Synergism between tumor necrosis factor-α and H2O2 enhances cell damage in rat PC12 cells

Tumor necrosis factor-alpha (TNFalpha) is harmful in the early phase and beneficial in the long-term phase after brain injury. Reactive oxygen species (ROS) are among the most toxic mediators activated by injury. We speculate that part of the TNFalpha toxicity is mediated by its synergism with ROS. Thus, toxicity of TNFalpha and ROS, alone or together, were studied in PC12 cells. PC12 cells were exposed for 18 h to TNFalpha (0-100 ng/ml), to H2O2 (1-300 muM) or to both, each at sub-toxic concentrations. Lactic dehydrogenase release, prostaglandin E-2 accumulation and morphology indicated cell death and stress response.

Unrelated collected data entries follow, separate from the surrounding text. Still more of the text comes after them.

(* ===== verification/Janitor.v ===== *)
(** The background sweeps of [orchestrator/janitor.py]: reclaiming expired
    leases, propagating terminal dependencies, finding the pending tasks to
    enqueue, and deleting old job records. *)
From S2P Require Import Prelude PyValue Errors Readiness Store Sweep JobService.
From stdpp Require Import options.

#[local] Open Scope Z_scope.

Module Janitor.
Import Readiness JobService.

Definition TERMINAL_JOB_STATUSES : list string :=
  ["succeeded"; "failed"; "cancelled"; "cancelled_dirty"].

(** [task.task_state_json["inputs"]["recon_id"]], when each level is there with
    the right type and the id is a non-empty string. *)
Definition _task_recon_id (t : Task) : option string :=
  match task_state_json t with
  | Some (VDict state) =>
      match dict_get "inputs" state with
      | Some (VDict inputs) =>
          match dict_get "recon_id" inputs with
          | Some (VStr r) => if decide (r = "") then None else Some r
          | _ => None
          end
      | _ => None
      end
  | _ => None
  end.

Definition _resource_status_for_task (t : Task) : option string :=
  if decide (t_status t = "failed") then Some "failed"
  else if decide (t_status t ∈ ["cancelled"; "cancelled_dirty"]) then Some (t_status t)
  else None.

(** ** Lease reclaim *)

Definition lease_expired (now : Z) (t : Task) : bool :=
  bool_decide (t_status t = "running") &&
  match lease_expires_at t with Some e => e <? now | None => false end.

Definition reset_lease (t : Task) : Task :=
  set_lease_expires_at (set_worker_id (set_t_status t "pending") None) None.

Definition reclaim_expired_leases (now : Z) (db : Db) : list string * Db :=
  let reclaimed := task_id <$> select (lease_expired now) (db_tasks db) in
  match reclaimed with
  | [] => ([], db)
  | _ =>
      (reclaimed,
       with_tasks (update_where (λ t, lease_expired now t && bool_decide (task_id t ∈ reclaimed))
                     reset_lease (db_tasks db)) db)
  end.

(** ** Dependency sweeps *)

(** The pending rows, and the statuses of those rows and of every row they
    depend on. *)
Definition _load_pending_tasks_with_dep_statuses (db : Db) : list Task * gmap string string :=
  let pending := select (λ t, bool_decide (t_status t = "pending")) (db_tasks db) in
  let status_by_id := status_map pending in
  let dep_ids := pending ≫= task_deps in
  let unknown := filter (λ dep, status_by_id !! dep = None) dep_ids in
  let rows := select (λ t, bool_decide (task_id t ∈ unknown)) (db_tasks db) in
  (pending, status_map rows ∪ status_by_id).

Definition find_ready_pending_tasks (db : Db) : list string :=
  let '(pending, status_by_id) := _load_pending_tasks_with_dep_statuses db in
  task_id <$> select (λ t,
    match task_state_json t with
    | None => false
    | Some _ => dependencies_ready (task_deps t) status_by_id
    end) pending.

(** What one sweep accumulates besides the rows themselves. *)
Record SweepState : Type := mkSweepState {
  sw_status : gmap string string;
  sw_changed : list string;
  sw_jobs : list string;
  sw_recons : gmap (string * string) string
}.

Definition terminal_message (deps : list string) (m : gmap string string) : string :=
  if existsb (λ dep, bool_decide (m !! dep = None)) deps
  then "upstream dependency missing" else "upstream dependency failed".

(** The new row of a pending task whose dependency state is terminal. *)
Definition terminate (now : Z) (m : gmap string string) (t : Task) (state : string) : Task :=
  let t :=
    if decide (state = "failed") then
      set_t_error_message
        (set_t_error_class (set_t_status t "failed") (Some "DependencyFailed"))
        (Some (terminal_message (task_deps t) m))
    else
      set_t_error_message
        (set_t_error_class (set_t_status t state) (Some "DependencyCancelled"))
        (Some "upstream dependency cancelled") in
  set_t_finished_at t (Some now).

(** One iteration of the inner loop of [propagate_terminal_dependencies]; the
    last component is whether the task progressed. *)
Definition propagate_task (now : Z) (s : SweepState) (t : Task) : Task * SweepState * bool :=
  if decide (sw_status s !! task_id t ≠ Some "pending") then (t, s, false)
  else
    let state := dependency_state (task_deps t) (sw_status s) in
    if decide (state ∈ ["ready"; "blocked"]) then (t, s, false)
    else
      let t := terminate now (sw_status s) t state in
      let recons :=
        match _task_recon_id t, _resource_status_for_task t with
        | Some r, Some st => <[(t_tenant_id t, r) := st]> (sw_recons s)
        | _, _ => sw_recons s
        end in
      (t, mkSweepState (<[task_id t := t_status t]> (sw_status s)) (sw_changed s ++ [task_id t])
            (sw_jobs s ++ [t_job_id t]) recons, true).

(** [while progressed: for task in pending: ...], at most [fuel] passes; the last
    component says the loop left by its own condition. *)
Definition propagate_loop (fuel : nat) (now : Z) (s : SweepState) (rows : list Task) :
    list Task * SweepState * bool :=
  sweep_loop (propagate_task now) fuel s rows.

Definition update_recons (affected : gmap (string * string) string) (rs : list Reconstruction) :
    list Reconstruction :=
  (λ r, match affected !! (r_tenant_id r, recon_id r) with
        | Some s => set_r_status s r
        | None => r
        end) <$> rs.

(** [for job_id in affected_jobs: finalize_job_if_ready] over the set of jobs. *)
Definition finalize_jobs (now : Z) (jobs : list string) (db : Db) : Db :=
  foldl (λ db job, (finalize_job_if_ready now job db).2) db jobs.

Definition write_back (rows : list Task) (affected : gmap (string * string) string) (db : Db) : Db :=
  mkDb ((λ t, default t (row_get task_id (task_id t) rows)) <$> db_tasks db)
    (db_jobs db) (db_artifacts db) (db_events db) (update_recons affected (db_recons db)) (db_other db).

Definition propagate_terminal_dependencies (now : Z) (db : Db) : list string * Db :=
  let '(pending, status_by_id) := _load_pending_tasks_with_dep_statuses db in
  let '(rows, s, _) :=
    propagate_loop (S (length pending)) now (mkSweepState status_by_id [] [] ∅) pending in
  match sw_changed s with
  | [] => ([], db)
  | changed => (changed, finalize_jobs now (remove_dups (sw_jobs s)) (write_back rows (sw_recons s) db))
  end.

(** ** Retention *)

Definition days (n : Z) : Z := n * 86400 * 1000000.

Definition gc_eligible (cutoff : Z) (j : Job) : bool :=
  bool_decide (j_status j ∈ TERMINAL_JOB_STATUSES) && negb (pinned j) &&
  match j_finished_at j with Some f => f <? cutoff | None => false end.

Definition gc_expired_job_records (retention_days : option Z) (now : Z) (db : Db) : nat * Db :=
  match retention_days with
  | None => (0%nat, db)
  | Some d =>
      let jobs := select (gc_eligible (now - days d)) (db_jobs db) in
      match jobs with
      | [] => (0%nat, db)
      | _ =>
          let job_ids := job_id <$> jobs in
          let doomed (id : string) := bool_decide (id ∈ job_ids) in
          (length jobs,
           mkDb (delete_where (λ t, doomed (t_job_id t)) (db_tasks db))
             (delete_where (λ j, doomed (job_id j)) (db_jobs db))
             (delete_where (λ a, doomed (sa_job_id a)) (db_artifacts db))
             (delete_where (λ e, doomed (je_job_id e)) (db_events db))
             (db_recons db) (db_other db))
      end
  end.

(** [run_janitor_once], every phase succeeding: the reclaimed ids, the ids
    handed to the queue, and the store. [dict.fromkeys] keeps first
    occurrences. *)
Fixpoint first_occurrences (seen l : list string) : list string :=
  match l with
  | [] => []
  | x :: l => if decide (x ∈ seen) then first_occurrences seen l
              else x :: first_occurrences (x :: seen) l
  end.

Definition run_janitor_once (retention_days : option Z) (now : Z) (db : Db) :
    list string * list string * Db :=
  let '(reclaimed, db) := reclaim_expired_leases now db in
  let '(_, db) := propagate_terminal_dependencies now db in
  let ready_pending := find_ready_pending_tasks db in
  let enqueue_ids := first_occurrences [] (reclaimed ++ ready_pending) in
  let '(_, db) := gc_expired_job_records retention_days now db in
  (reclaimed, enqueue_ids, db).

End Janitor.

TNFalpha toxicity was seen at > 50 ng/ml, and that of H2O2 at > 150 muM, however, when together, sub-lethal levels (25 ng/ml TNFalpha and 30 muM H2O2) induced toxicity. Dexanabinol, an N-methyl-D-aspartate antagonist with antioxidant and anti-TNFalpha properties, completely rescued the cells. These findings corroborate our hypothesis on the cooperative toxicity exerted by TNFalpha and ROS after brain injury. (C) 2003 Elsevier Ireland Ltd. All rights reserved.